» WORK TO BE COMPLETED:
Return only the number of lines in the material below holding the string "QPdfPageSelector".
◆ ◆ ◆ ◆ ◆
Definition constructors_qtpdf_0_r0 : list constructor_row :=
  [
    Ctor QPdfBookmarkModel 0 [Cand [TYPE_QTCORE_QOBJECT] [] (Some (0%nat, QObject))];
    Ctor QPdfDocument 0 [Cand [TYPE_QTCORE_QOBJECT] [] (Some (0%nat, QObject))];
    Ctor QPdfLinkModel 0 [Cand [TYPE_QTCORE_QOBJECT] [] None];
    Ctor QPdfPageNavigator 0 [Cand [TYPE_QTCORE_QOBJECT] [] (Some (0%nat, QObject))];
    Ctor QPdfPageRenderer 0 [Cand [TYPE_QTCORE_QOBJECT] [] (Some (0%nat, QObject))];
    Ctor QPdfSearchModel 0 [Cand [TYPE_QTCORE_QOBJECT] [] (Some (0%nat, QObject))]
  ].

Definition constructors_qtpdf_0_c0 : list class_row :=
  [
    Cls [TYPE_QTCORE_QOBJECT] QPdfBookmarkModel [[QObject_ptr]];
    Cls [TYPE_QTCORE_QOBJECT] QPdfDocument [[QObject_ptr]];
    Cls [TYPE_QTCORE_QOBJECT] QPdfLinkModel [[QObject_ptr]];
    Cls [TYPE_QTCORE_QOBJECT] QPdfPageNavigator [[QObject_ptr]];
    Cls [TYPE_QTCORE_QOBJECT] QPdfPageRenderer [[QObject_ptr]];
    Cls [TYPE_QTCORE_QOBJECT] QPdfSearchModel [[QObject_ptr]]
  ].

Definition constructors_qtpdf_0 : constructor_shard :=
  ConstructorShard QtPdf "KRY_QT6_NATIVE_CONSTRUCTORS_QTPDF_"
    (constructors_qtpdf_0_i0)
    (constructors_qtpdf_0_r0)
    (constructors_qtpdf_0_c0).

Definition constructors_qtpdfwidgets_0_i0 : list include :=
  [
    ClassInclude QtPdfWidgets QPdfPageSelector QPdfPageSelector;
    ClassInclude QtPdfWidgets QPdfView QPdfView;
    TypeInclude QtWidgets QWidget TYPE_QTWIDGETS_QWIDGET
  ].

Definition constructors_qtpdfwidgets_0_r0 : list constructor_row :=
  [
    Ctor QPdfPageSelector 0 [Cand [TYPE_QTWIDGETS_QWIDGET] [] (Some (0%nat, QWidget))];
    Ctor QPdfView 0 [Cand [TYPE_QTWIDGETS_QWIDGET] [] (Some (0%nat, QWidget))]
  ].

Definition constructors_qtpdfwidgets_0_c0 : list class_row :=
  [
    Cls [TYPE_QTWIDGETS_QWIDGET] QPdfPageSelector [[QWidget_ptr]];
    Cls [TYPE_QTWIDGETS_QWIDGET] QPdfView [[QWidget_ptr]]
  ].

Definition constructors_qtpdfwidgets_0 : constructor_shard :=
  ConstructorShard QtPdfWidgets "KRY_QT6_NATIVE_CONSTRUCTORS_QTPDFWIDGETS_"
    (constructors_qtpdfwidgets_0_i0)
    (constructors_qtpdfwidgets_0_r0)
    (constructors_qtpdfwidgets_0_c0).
◆ ◆ ◆ ◆ ◆
» EXERCISE OUTPUT:
3